Raimondo’s own understanding of fascism – a word he himself threw carelessly around when defaming political enemies and disarming potential critics — was utterly superficial. In a preposterous column titled “A Fascist America,” (March 3, 2005), he defined fascism as follows:
1) “The idealization of the State as the embodiment of an all-powerful national will or spirit;
2) “The leader principle, which personifies the national will in the holder of a political office (whether democratically elected or otherwise is largely a matter of style);
3) “The doctrine of militarism, which bases an entire legal and economic system on war and preparations for war.”
Of course. applied to America this was absurd. Outside the neo-Nazi fringe, no Americans, least of all Republicans, idealized the state. The “leader principle” was not only not in evidence, it was almost absent in a political season when the President was attacked more viciously than any chief executive in memory; and it was pretty difficult to refer to American “militarism” when the country’s security rested on a military that is voluntary and under attack. In the same column, while attempting to draw a parallel between opponents of the anti-war crowd and fascists, Raimondo even loaned credibility to Hitler’s fairy tale that the Nazi seizure of power was a response to “the imminent danger of Communist revolution” – a particularly absurd assertion since the Communists actively colluded with the Nazis in their attacks on Weimar’s democracy and passively supported Hitler’s accession to power.
In an attempt to smear America even further (as if that would be possible), Raimondo threw in Augusto Pinochet, the left’s favourite example of an American puppet. But Pinochet never idealized the Chilean state, or promoted a cult of himself as a leader, or prepared for war or waged war against any foreign country, as required by Raimondo’s fascist model. Pinochet even organized a democratic referendum that removed him from power. Indeed, Pinochet was no more than a typical, short-term military dictator of a type seen all over Latin America, bereft of charisma or serious ideology. His rise to power was the consequence of historical accidents, not of ideology or mass mobilization, and he left behind a thriving democracy.
Raimondo attempted to become a Republican leader in San Francisco but was quickly dumped after boring the small party group in that city with his pretensions and diatribes. He took over a new conservative tabloid in San Francisco and soon put it out of business by turning every front page into a showcase for headlines about himself. About these ventures, Raimondo wrote: “National Review was my bible as a teenager, and I actively campaigned for Barry Goldwater for President in 1964. From there I joined Young Americans for Freedom (YAF), and then founded my own youth group, ‘Young Radicals for Capitalism.’ We had a huge chapter at Wayne State University, and put out a single issue of a magazine, The New Radical, that was filled with denunciations of the New Left. From there I joined the Libertarian Party [LP] during the presidential campaign of Roger MacBride (1976) and subsequently ran for office (Congress, state legislature, etc.) several times in California under the LP banner. I left the LP in 1983.”

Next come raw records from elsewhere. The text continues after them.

(** *** Vocabulary of the properties of the batch as a whole *)

(** The events of a run of the Dropper that happen to its i-th stream. *)
Definition stream_events (i : nat) (evs : list Dropper.Event)
  : list FileStream.Event :=
  omap (λ ev, match ev with
              | Dropper.Stream j ev' => if decide (j = i) then Some ev' else None
              | Dropper.Peer _ => None
              end) evs.

(** The entry of [fileinfo] for a file. *)
Definition file_info (f : File.t) : Dropper.FileInfo :=
  Dropper.mkFileInfo (File.name f) (File.size f) (File.type f).

Fixpoint sum_sizes (files : list File.t) : Z :=
  match files with
  | [] => 0
  | f :: files' => File.size f + sum_sizes files'
  end.

(** The event the Dropper dispatches for an event of its peer. *)
Definition relayed (ev : Dropper.Event) : option string :=
  match ev with
  | Dropper.Stream _ _ => None
  | Dropper.Peer (Dropper.registered _) => Some "idchanged"
  | Dropper.Peer Dropper.connected => Some "connected"
  | Dropper.Peer Dropper.disconnected => Some "disconnected"
  end.

(** The identifier an event registers, if it is a 'registered'. *)
Definition registration (ev : Dropper.Event) : option string :=
  match ev with
  | Dropper.Peer (Dropper.registered data) => Some data
  | _ => None
  end.

(** The binary payloads among the messages a channel was handed. *)
Definition payloads (l : list Message) : list Blob :=
  omap (λ m, match m with
             | Binary b => Some b
             | Text _ => None
             end) l.

(** The i-th piece of a file cut at every [messageSize] bytes. *)
Definition chunk (messageSize : Z) (f : File.t) (i : nat) : Blob :=
  File.slice f (Z.of_nat i * messageSize)
    (Z.min ((Z.of_nat i + 1) * messageSize) (File.size f)).

(** A stream of [f] that has handed over the first [k] pieces of [f]: where
    its offset and its pending read are, state by state. *)
Definition cut_at (messageSize : Z) (f : File.t) (k : nat) (s : FileStream.t)
  : Prop :=
  FileStream.file s = f
  ∧ payloads (sent s) = chunk messageSize f <$> seq 0 k
  ∧ (k = 0%nat ∨ (Z.of_nat k - 1) * messageSize < File.size f)
  ∧ match FileStream._state s with
    | FileStream.fileinfo =>
        k = 0%nat ∧ FileStream.offset s = 0 ∧ FileStream._reads s = []
    | FileStream.sending =>
        FileStream.offset s
        = Z.min ((Z.of_nat k + 1) * messageSize) (File.size f)
        ∧ Z.of_nat k * messageSize < File.size f
        ∧ (FileStream._reads s = []
           ∨ FileStream._reads s = [chunk messageSize f k])
    | _ =>
        FileStream.offset s = Z.min (Z.of_nat k * messageSize) (File.size f)
        ∧ FileStream._reads s = []
    end.

(** A batch of two files, and a run of it in which the fault-free runs of
    its two streams are interleaved. *)
Definition two_files : list File.t := [empty_file; five_bytes].

Definition interleaved : list Dropper.Event :=
  [Dropper.Stream 1 (FileStream.Fire FileStream.open true);
   Dropper.Stream 0 (FileStream.Fire FileStream.open true);
   Dropper.Stream 1 (FileStream.Fire FileStream.bufferedamountlow true);
   Dropper.Stream 0 (FileStream.Fire FileStream.bufferedamountlow true);
   Dropper.Stream 1 (FileStream.Fulfil 0 true);
   Dropper.Stream 0 (FileStream.Fulfil 0 true)]
  ++ (Dropper.Stream 1
        <$> concat (replicate 5 [FileStream.Fire FileStream.bufferedamountlow true;
                                 FileStream.Fulfil 0 true])).

(** ** The steps of a FileStream *)

Ltac unfold_handler :=
  unfold FileStream.step, FileStream._sendMessage, FileStream._sendMessage_resume,
    FileStream.try_catch, FileStream.awaited, FileStream.await_arrayBuffer,
    FileStream.set_state, FileStream.set_offset, FileStream.console_log,
    FileStream.dataChannel_send, FileStream.throw, FileStream.modify,
    FileStream.get, DataChannel.send,
    mbind, mret, FileStream.Handler_bind, FileStream.Handler_ret.

Lemma step_handles messageSize s ev :
  handles messageSize s ev (FileStream.step messageSize s ev).
Proof.
  destruct ev as [e accepts | n accepts | n]; unfold_handler.
  - destruct (FileStream._state s) eqn:Hst.
    + destruct accepts.
      * by apply handles_fileinfo.
      * apply handles_control_throws. by left.
    + destruct (Z.geb_spec (FileStream.offset s) (File.size (FileStream.file s)))
        as [Hge | Hlt].
      * destruct accepts.
        -- apply handles_done; [done | lia].
        -- apply handles_control_throws. right. split; [done | lia].
      * exact (handles_chunk messageSize s e accepts Hst Hlt).
    + rewrite <- Hst. apply handles_pass. by left.
    + rewrite <- Hst. apply handles_pass. by right.
  - destruct (FileStream._reads s !! n) as [blob |] eqn:Hn.
    + destruct accepts.
      * by apply handles_fulfil.
      * by apply (handles_chunk_throws _ _ _ blob).
    + apply handles_no_read. exists n. split; [right; by exists accepts | done].
  - destruct (FileStream._reads s !! n) as [blob |] eqn:Hn.
    + by apply (handles_read_throws _ _ _ blob).
    + apply handles_no_read. exists n. split; [by left | done].
Qed.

Raimondo always wanted to be considered an author and journalist, no less than a political figure. At about 13 or so, he seemed to have imagined himself as a science fictioneer. But he never had the discipline or stamina to apply himself to any profession aside from that of absurdist publicity hound. He failed as a journalist and political commentator, exactly as Hitler had failed as a painter, as Mussolini had failed as a socialist leader, and as the most notorious fascist of the left, Fidel Castro, had failed as a lawyer.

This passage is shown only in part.